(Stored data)
= = = = = = =
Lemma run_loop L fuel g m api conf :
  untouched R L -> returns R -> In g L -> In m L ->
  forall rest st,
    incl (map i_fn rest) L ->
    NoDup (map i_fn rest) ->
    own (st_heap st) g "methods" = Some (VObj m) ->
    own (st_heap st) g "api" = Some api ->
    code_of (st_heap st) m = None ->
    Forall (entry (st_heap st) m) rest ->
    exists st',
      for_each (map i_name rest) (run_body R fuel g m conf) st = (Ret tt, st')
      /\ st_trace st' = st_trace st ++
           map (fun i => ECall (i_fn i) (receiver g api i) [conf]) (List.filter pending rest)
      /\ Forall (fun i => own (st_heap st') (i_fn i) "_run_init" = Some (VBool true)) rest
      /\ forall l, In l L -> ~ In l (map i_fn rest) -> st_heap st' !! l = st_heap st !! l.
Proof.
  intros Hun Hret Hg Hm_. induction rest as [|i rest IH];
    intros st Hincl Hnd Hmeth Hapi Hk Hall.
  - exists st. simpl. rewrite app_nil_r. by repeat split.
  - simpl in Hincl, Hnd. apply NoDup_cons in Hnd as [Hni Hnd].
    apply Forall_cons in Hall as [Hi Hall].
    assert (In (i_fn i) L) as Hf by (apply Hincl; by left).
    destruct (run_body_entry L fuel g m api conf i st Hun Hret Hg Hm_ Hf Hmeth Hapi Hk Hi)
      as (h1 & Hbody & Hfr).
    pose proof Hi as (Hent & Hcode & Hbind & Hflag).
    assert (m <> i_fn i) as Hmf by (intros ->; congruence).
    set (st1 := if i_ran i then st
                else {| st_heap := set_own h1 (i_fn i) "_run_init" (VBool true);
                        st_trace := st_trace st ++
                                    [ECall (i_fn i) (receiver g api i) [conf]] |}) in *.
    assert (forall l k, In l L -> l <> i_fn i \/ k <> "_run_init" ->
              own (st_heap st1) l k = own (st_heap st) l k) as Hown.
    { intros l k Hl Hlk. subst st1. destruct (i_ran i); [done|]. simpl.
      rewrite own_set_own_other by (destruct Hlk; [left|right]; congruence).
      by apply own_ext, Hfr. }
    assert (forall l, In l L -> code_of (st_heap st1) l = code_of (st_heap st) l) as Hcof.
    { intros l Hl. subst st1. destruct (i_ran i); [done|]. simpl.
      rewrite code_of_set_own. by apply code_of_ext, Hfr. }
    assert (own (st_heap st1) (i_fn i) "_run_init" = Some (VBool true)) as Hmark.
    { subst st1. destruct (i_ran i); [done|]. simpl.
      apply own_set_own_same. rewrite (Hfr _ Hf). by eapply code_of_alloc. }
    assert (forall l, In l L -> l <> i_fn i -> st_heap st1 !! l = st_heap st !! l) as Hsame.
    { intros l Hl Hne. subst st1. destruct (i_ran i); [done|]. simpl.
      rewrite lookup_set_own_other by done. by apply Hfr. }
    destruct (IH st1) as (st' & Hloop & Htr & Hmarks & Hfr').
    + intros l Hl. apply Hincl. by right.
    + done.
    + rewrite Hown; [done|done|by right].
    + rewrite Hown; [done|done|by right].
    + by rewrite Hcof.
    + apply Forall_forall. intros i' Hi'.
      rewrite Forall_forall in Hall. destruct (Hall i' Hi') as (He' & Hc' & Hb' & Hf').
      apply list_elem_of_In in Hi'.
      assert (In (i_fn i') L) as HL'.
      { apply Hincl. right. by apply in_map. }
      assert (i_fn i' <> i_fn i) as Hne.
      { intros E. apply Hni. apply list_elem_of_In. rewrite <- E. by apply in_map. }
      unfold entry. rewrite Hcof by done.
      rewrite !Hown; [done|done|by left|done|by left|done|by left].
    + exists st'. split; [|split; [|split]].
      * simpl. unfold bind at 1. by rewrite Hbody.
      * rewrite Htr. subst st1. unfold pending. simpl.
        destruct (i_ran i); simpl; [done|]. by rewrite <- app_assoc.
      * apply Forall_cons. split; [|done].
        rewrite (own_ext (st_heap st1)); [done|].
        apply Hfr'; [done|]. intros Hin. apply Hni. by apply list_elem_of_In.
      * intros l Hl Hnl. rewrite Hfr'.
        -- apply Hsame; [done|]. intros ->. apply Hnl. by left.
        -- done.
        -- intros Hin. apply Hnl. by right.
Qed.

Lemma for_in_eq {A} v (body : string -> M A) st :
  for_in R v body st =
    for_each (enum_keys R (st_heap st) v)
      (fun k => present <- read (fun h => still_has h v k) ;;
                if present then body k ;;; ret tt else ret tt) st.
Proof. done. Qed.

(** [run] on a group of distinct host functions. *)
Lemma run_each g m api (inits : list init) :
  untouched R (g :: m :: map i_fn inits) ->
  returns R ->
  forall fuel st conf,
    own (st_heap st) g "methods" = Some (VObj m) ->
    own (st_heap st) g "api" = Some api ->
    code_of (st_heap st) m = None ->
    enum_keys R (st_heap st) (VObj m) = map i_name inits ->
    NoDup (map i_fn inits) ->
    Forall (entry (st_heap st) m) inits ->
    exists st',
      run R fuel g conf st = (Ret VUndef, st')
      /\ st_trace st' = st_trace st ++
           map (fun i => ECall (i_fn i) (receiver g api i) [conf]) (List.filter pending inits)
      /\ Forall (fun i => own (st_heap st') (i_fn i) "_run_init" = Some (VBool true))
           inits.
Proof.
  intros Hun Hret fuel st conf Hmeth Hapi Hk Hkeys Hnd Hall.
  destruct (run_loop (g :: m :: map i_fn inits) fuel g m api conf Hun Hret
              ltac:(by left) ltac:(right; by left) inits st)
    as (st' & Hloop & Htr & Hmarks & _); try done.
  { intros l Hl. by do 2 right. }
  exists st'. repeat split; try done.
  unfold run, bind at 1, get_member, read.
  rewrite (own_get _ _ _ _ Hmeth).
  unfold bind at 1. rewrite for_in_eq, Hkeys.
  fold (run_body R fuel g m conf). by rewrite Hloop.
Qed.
= = = = = = =
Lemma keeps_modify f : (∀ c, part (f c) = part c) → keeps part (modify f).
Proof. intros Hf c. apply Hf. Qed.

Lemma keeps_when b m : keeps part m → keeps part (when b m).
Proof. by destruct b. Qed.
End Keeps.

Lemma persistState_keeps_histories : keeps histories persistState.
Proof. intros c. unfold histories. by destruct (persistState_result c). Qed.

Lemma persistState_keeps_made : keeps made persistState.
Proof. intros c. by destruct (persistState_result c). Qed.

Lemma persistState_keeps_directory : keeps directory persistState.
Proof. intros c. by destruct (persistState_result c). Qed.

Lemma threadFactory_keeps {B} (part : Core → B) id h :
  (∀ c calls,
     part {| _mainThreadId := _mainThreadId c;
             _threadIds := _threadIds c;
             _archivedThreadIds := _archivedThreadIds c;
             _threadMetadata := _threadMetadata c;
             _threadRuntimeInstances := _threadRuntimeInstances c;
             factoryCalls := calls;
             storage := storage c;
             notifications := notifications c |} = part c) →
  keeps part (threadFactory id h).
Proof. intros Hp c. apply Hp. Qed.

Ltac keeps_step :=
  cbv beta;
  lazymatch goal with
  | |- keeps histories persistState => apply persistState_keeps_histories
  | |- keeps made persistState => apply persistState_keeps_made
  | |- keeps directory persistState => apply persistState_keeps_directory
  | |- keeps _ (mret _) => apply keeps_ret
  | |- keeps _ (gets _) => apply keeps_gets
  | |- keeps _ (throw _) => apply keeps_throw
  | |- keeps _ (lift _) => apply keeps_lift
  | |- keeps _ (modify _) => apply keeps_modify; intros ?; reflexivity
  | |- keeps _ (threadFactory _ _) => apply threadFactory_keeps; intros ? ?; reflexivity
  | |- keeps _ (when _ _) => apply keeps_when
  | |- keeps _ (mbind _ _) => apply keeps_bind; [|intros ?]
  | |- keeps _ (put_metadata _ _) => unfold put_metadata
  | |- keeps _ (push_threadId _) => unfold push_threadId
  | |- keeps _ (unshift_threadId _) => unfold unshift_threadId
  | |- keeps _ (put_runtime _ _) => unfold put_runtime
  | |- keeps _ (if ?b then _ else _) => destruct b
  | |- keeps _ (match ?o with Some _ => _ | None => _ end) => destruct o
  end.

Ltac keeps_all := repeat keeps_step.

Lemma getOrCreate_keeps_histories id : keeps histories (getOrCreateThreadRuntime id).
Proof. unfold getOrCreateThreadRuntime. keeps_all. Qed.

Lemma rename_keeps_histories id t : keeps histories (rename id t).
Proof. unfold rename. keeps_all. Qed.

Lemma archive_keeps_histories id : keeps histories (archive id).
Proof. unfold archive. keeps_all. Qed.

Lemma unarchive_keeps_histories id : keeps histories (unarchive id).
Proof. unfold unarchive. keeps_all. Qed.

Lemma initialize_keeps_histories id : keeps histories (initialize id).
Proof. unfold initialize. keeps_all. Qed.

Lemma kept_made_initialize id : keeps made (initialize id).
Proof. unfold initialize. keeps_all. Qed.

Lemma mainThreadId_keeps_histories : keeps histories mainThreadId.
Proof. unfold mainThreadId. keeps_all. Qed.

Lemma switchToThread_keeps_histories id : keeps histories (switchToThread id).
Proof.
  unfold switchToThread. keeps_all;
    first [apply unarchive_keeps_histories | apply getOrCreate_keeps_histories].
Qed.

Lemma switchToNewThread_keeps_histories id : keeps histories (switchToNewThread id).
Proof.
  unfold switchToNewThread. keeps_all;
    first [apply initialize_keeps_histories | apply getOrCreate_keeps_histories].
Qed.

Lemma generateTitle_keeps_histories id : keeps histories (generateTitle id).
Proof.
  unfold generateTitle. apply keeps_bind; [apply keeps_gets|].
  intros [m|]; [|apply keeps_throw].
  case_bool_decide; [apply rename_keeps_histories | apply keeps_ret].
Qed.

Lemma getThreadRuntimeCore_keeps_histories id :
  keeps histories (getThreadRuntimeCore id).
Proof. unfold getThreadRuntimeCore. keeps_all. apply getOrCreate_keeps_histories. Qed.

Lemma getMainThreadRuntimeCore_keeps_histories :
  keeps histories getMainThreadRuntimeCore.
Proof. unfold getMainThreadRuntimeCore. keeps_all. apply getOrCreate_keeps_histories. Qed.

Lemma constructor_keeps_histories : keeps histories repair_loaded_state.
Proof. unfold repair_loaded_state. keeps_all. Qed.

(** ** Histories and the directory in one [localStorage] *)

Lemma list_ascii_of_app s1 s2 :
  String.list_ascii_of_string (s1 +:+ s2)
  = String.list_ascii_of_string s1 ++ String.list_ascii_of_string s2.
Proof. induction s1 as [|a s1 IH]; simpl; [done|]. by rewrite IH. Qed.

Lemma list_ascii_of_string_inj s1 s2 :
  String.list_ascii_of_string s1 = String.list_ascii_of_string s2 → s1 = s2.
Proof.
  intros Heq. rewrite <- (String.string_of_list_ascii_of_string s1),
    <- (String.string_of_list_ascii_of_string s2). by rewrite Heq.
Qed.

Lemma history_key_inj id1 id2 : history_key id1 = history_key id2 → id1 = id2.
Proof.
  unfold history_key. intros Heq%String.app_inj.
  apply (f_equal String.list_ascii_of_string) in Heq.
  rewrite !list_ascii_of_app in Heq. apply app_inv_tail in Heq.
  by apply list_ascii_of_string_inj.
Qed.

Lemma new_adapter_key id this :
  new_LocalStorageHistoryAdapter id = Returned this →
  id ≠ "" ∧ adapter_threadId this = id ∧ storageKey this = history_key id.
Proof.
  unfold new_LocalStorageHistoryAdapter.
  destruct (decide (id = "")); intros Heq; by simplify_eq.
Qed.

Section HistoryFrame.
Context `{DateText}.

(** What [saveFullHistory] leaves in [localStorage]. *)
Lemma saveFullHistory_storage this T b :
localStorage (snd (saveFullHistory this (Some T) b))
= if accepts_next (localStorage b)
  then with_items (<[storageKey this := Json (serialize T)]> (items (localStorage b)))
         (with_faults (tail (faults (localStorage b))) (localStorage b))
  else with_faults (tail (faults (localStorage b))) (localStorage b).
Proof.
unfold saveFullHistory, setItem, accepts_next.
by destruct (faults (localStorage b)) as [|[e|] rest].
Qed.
= = = = = = =
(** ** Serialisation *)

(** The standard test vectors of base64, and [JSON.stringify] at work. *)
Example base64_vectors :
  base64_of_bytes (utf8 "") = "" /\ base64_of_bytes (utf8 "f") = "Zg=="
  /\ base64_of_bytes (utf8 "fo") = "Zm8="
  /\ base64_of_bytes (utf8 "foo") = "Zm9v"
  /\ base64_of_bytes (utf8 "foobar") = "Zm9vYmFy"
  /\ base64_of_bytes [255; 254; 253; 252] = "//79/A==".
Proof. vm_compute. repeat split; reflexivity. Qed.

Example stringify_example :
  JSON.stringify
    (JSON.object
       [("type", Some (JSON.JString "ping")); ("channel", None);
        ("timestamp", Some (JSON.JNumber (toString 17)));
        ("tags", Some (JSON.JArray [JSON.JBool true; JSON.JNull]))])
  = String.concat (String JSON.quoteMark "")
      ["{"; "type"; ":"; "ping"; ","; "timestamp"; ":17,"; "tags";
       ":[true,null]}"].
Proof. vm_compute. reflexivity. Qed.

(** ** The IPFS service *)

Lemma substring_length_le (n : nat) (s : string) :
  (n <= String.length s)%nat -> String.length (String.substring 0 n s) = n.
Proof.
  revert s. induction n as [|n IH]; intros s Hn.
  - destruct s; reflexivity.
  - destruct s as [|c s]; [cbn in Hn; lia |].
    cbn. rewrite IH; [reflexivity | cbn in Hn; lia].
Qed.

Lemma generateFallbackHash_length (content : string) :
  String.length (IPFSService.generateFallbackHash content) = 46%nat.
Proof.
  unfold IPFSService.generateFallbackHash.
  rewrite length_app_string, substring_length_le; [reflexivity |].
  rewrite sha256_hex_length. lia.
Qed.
= = = = = = =
● EXERCISE
Would you filter the records and copy out each line containing "present"?

● RESPONSE TO THE EXERCISE
      (fun k => present <- read (fun h => still_has h v k) ;;
                if present then body k ;;; ret tt else ret tt) st.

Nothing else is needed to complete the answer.